**What is being asked:** In the entries, find all lines that hold the word "getm" and copy them.

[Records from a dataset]
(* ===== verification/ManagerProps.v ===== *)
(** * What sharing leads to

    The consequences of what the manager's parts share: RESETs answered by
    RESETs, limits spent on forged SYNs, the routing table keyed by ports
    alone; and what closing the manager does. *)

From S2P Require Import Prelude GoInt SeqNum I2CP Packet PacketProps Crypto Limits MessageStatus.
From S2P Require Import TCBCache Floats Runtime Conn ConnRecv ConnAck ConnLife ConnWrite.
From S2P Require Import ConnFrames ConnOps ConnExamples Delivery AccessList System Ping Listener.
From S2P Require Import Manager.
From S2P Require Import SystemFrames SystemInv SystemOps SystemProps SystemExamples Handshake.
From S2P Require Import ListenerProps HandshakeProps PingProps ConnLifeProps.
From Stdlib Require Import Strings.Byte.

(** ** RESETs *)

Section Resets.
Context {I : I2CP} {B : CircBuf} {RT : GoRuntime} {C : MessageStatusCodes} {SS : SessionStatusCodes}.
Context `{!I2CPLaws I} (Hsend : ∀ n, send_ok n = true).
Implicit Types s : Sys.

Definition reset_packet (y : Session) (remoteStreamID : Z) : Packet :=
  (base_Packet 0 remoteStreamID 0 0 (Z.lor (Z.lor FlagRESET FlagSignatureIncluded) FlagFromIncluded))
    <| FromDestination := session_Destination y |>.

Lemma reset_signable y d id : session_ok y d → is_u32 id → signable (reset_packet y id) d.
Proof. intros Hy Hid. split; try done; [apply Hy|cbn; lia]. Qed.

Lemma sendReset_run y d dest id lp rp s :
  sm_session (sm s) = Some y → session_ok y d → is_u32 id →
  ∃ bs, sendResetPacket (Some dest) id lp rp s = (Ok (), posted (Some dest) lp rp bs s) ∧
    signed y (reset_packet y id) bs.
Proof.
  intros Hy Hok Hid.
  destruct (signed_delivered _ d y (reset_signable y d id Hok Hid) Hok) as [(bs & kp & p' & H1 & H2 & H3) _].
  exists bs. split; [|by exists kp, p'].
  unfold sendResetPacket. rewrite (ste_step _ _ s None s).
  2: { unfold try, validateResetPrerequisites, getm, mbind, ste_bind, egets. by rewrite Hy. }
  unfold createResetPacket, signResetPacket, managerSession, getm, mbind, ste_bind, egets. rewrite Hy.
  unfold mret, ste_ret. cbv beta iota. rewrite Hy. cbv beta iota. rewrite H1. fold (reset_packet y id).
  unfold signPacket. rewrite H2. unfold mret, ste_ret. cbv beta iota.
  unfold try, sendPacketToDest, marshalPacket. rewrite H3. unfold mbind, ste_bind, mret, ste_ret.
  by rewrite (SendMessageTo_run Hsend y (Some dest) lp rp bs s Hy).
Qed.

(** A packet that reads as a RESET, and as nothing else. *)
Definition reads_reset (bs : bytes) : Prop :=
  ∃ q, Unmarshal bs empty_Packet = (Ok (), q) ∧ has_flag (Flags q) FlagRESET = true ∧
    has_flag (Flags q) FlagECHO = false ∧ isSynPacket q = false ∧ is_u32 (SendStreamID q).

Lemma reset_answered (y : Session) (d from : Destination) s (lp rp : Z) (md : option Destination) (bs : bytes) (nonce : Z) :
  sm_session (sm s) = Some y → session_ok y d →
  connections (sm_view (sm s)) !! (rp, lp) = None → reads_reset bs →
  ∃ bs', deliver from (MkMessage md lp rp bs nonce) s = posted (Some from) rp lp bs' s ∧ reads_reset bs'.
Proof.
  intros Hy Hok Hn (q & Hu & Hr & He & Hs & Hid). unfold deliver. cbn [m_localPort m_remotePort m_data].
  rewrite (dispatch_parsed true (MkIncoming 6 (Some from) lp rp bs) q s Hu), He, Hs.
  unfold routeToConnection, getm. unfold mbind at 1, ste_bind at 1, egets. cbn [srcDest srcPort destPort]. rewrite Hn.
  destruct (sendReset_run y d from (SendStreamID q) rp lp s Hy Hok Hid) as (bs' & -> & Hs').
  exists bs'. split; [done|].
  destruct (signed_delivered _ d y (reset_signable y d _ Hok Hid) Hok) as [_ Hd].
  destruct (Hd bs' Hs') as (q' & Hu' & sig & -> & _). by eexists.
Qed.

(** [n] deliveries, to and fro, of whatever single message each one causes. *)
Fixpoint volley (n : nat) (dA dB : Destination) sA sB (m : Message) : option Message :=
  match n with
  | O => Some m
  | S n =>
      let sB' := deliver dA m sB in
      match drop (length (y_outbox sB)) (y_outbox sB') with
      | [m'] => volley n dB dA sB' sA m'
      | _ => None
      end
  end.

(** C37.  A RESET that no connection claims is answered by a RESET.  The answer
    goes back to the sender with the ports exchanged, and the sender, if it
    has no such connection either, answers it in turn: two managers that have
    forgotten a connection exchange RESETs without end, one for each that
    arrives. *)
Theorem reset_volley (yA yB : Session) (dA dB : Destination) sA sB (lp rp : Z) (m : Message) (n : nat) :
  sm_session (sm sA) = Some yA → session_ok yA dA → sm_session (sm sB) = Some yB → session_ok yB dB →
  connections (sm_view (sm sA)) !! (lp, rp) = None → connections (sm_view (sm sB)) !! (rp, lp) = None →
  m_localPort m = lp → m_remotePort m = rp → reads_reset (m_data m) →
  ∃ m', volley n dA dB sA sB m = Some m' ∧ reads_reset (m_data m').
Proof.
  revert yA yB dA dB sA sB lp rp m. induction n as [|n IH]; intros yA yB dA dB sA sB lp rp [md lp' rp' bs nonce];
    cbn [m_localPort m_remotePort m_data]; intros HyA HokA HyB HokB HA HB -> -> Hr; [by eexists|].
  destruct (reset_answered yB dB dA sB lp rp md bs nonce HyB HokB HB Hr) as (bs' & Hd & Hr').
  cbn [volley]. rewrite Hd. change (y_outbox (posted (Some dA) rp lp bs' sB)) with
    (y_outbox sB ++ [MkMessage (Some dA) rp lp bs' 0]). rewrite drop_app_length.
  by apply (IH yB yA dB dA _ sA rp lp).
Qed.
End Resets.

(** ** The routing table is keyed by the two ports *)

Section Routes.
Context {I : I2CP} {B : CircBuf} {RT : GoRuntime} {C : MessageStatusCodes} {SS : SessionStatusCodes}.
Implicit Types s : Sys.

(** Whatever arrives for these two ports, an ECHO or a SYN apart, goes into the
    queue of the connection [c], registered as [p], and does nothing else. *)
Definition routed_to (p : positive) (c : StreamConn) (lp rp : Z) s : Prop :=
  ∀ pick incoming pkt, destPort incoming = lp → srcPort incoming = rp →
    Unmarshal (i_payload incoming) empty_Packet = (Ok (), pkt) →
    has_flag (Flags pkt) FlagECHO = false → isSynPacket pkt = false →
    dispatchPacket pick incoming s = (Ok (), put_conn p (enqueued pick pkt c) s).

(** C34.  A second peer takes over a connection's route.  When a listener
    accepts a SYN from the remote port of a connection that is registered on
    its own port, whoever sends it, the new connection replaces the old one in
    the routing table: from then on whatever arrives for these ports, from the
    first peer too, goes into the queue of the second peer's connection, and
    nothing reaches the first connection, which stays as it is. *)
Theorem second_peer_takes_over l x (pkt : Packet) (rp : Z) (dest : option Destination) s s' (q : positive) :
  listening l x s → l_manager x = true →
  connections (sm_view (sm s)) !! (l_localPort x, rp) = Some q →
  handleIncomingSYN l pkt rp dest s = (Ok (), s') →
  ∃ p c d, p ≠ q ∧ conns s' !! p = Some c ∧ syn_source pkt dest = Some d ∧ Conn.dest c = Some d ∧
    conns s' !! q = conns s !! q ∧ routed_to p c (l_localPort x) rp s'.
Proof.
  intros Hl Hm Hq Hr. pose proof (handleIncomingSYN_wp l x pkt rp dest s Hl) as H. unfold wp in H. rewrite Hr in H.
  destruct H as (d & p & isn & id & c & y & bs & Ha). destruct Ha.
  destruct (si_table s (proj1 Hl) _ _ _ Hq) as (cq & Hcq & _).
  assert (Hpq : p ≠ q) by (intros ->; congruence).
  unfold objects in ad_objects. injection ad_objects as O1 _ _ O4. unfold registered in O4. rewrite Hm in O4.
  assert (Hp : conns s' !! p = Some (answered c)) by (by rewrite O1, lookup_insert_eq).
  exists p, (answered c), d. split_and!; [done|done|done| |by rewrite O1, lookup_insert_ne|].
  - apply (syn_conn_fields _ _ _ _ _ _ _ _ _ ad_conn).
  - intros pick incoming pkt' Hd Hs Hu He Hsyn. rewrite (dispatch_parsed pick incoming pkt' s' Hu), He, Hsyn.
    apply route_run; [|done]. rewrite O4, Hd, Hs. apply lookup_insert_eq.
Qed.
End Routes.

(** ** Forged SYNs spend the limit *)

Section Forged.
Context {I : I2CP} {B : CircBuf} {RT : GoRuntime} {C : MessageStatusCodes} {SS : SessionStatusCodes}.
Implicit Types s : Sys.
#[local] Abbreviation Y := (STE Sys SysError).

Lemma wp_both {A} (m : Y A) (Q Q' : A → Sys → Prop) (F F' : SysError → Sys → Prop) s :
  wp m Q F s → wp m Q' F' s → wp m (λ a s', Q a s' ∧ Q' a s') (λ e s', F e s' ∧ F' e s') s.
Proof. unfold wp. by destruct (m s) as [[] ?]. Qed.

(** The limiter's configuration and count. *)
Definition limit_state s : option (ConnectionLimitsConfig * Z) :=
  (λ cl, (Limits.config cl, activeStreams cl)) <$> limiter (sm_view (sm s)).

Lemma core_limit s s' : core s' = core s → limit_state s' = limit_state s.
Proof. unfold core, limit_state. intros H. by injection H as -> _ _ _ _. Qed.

--

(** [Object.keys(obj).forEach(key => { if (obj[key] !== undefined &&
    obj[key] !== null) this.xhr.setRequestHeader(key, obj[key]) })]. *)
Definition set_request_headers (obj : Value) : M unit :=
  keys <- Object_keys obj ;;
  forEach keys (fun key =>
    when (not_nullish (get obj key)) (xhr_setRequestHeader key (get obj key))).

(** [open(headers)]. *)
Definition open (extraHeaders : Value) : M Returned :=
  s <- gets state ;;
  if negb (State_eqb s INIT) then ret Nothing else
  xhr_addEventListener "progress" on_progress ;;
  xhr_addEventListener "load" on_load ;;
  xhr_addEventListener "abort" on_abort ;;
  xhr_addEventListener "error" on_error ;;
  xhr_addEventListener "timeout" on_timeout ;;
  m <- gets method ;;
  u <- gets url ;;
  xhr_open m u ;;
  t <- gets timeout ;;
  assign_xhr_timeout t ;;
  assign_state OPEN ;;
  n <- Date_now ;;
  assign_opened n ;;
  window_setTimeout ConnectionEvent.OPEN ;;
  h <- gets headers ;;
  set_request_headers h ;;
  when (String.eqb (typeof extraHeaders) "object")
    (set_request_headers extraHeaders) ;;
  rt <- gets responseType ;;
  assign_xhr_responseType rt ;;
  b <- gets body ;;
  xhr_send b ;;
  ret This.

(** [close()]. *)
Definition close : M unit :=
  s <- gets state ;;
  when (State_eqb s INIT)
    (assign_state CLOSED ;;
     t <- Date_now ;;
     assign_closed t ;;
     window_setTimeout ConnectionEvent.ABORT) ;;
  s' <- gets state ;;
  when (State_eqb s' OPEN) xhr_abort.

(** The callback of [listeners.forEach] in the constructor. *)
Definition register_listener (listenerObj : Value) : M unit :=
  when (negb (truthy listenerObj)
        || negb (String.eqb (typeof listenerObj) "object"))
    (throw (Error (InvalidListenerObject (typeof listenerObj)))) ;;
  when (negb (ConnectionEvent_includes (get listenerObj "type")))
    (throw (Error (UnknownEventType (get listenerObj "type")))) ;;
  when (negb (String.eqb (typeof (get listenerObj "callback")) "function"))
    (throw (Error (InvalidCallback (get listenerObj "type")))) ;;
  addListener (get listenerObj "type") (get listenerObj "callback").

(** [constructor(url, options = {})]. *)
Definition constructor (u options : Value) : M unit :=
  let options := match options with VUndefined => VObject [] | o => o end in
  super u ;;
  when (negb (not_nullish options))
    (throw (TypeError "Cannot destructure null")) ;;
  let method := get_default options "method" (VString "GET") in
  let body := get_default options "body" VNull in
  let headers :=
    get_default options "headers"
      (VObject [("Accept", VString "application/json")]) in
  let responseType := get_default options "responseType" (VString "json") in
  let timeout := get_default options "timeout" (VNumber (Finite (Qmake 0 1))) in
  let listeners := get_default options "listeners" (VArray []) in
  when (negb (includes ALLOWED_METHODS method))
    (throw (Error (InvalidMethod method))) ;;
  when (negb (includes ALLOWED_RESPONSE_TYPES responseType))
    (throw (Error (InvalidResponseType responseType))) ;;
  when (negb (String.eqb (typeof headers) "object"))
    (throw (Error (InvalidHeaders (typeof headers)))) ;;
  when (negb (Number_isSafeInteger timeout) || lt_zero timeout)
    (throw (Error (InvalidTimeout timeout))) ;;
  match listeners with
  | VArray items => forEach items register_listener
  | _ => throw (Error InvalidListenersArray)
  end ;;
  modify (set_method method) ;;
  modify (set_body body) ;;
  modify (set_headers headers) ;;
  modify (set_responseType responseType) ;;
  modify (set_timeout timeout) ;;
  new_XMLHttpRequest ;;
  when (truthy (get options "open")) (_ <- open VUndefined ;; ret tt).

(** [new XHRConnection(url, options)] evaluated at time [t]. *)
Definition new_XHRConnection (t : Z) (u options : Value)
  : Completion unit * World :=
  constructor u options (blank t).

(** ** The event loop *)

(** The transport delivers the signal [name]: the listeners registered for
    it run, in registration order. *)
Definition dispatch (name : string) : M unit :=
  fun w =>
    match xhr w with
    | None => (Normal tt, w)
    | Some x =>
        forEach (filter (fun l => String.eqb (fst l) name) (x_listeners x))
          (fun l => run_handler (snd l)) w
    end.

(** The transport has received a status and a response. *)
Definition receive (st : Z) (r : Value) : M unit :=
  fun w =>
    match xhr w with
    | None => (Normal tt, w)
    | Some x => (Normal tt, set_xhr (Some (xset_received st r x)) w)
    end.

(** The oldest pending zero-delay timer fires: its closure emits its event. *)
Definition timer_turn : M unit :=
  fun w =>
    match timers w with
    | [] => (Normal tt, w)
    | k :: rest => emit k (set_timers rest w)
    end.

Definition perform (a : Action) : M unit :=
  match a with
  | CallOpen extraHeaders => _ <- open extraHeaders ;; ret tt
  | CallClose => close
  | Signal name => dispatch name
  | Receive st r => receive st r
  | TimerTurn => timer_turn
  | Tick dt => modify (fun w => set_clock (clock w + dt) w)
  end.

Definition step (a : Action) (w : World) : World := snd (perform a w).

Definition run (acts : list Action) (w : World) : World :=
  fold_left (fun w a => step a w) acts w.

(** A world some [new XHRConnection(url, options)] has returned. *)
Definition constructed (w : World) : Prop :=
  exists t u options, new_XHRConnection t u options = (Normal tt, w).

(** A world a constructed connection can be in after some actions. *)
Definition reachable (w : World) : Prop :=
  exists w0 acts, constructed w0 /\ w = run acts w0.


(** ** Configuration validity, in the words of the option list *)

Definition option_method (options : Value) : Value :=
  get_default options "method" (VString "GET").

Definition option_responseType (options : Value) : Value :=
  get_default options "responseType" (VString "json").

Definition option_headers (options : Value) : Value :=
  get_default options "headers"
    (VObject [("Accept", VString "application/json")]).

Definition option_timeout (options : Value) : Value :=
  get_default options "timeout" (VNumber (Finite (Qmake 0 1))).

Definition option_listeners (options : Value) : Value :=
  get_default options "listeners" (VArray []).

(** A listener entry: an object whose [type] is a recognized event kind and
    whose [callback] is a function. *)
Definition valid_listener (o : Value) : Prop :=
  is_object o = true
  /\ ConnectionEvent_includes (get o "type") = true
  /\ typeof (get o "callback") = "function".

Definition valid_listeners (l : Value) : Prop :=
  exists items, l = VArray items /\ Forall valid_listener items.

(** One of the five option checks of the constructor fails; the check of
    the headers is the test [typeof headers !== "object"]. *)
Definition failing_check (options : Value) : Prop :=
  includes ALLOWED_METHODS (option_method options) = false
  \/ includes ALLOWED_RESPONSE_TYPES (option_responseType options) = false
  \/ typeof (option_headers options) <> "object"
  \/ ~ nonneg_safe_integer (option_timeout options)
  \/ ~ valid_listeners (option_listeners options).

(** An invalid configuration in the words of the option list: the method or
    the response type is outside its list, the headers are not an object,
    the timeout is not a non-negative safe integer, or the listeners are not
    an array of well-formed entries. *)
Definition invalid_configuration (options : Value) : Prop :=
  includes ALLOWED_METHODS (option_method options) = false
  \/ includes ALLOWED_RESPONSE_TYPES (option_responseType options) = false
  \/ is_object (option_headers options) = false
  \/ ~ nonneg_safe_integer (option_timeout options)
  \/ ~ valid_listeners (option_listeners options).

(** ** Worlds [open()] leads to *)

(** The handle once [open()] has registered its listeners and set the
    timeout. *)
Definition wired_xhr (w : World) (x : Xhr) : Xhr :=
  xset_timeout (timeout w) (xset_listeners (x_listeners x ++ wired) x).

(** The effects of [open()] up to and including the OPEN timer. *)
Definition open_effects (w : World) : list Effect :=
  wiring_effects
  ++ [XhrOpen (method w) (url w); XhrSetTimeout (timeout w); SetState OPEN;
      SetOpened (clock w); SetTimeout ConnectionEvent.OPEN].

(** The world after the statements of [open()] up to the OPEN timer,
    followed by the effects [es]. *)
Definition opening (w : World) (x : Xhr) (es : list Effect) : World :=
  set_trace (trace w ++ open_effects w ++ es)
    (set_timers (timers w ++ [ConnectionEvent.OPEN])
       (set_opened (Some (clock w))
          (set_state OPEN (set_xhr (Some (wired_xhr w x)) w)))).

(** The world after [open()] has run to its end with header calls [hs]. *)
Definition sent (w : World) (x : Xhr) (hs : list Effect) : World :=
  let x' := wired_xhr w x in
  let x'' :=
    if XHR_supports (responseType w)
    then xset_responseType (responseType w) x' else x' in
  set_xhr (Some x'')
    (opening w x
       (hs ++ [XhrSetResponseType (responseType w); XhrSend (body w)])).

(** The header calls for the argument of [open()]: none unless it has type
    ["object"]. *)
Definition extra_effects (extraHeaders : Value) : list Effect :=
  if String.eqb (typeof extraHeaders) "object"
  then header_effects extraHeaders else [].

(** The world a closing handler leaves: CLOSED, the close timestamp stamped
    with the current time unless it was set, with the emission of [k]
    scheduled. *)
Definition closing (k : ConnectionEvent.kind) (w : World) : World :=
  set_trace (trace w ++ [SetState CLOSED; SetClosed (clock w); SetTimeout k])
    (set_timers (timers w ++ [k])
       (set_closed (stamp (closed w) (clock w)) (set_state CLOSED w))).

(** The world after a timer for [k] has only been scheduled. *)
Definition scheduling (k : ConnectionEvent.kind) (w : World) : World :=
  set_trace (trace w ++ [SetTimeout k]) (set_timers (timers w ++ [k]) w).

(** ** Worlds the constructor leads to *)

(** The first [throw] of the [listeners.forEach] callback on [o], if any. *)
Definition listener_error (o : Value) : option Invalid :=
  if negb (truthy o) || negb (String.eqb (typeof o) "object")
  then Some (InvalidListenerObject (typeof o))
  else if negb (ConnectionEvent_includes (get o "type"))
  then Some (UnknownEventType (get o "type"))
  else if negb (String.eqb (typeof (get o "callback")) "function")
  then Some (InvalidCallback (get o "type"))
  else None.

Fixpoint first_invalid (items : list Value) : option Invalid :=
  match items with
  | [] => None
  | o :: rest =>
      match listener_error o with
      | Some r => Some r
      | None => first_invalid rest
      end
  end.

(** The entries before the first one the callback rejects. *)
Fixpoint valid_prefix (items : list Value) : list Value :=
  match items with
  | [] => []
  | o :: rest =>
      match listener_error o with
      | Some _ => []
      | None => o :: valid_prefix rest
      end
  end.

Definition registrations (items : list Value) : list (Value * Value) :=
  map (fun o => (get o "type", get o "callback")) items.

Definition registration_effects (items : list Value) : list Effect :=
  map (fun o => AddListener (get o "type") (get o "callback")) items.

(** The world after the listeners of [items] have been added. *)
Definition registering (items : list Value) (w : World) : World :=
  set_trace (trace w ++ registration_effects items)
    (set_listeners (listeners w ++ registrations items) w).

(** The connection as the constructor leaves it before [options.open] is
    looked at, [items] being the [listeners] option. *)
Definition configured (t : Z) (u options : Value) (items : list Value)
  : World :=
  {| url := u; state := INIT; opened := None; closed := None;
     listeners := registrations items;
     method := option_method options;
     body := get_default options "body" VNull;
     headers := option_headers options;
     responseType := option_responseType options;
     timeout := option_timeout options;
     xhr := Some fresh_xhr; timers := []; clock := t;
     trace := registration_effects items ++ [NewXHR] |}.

---

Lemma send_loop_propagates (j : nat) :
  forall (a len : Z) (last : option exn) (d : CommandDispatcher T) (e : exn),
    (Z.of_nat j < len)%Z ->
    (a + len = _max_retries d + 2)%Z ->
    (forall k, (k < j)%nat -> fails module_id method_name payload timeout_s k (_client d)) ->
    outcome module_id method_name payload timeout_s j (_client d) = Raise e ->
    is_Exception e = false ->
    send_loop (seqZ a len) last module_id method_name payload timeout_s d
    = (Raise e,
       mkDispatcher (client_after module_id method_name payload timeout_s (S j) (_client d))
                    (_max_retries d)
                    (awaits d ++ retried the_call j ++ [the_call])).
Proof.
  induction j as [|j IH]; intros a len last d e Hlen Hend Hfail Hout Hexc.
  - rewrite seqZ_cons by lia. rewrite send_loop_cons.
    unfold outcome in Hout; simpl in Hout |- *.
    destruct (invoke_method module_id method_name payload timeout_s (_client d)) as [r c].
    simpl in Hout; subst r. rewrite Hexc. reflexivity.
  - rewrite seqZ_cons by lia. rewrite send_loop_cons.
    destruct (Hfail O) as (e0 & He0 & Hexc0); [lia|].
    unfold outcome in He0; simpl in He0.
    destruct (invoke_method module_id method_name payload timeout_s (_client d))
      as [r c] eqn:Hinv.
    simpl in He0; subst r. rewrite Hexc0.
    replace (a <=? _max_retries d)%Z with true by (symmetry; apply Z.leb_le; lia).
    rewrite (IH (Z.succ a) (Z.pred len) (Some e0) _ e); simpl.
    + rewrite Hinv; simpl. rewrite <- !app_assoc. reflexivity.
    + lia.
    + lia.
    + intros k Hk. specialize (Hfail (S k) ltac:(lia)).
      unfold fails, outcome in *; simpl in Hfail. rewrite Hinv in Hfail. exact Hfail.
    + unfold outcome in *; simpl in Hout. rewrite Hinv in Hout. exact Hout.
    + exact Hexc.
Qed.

**Written answer:**
  2: { unfold try, validateResetPrerequisites, getm, mbind, ste_bind, egets. by rewrite Hy. }
  unfold createResetPacket, signResetPacket, managerSession, getm, mbind, ste_bind, egets. rewrite Hy.
  unfold routeToConnection, getm. unfold mbind at 1, ste_bind at 1, egets. cbn [srcDest srcPort destPort]. rewrite Hn.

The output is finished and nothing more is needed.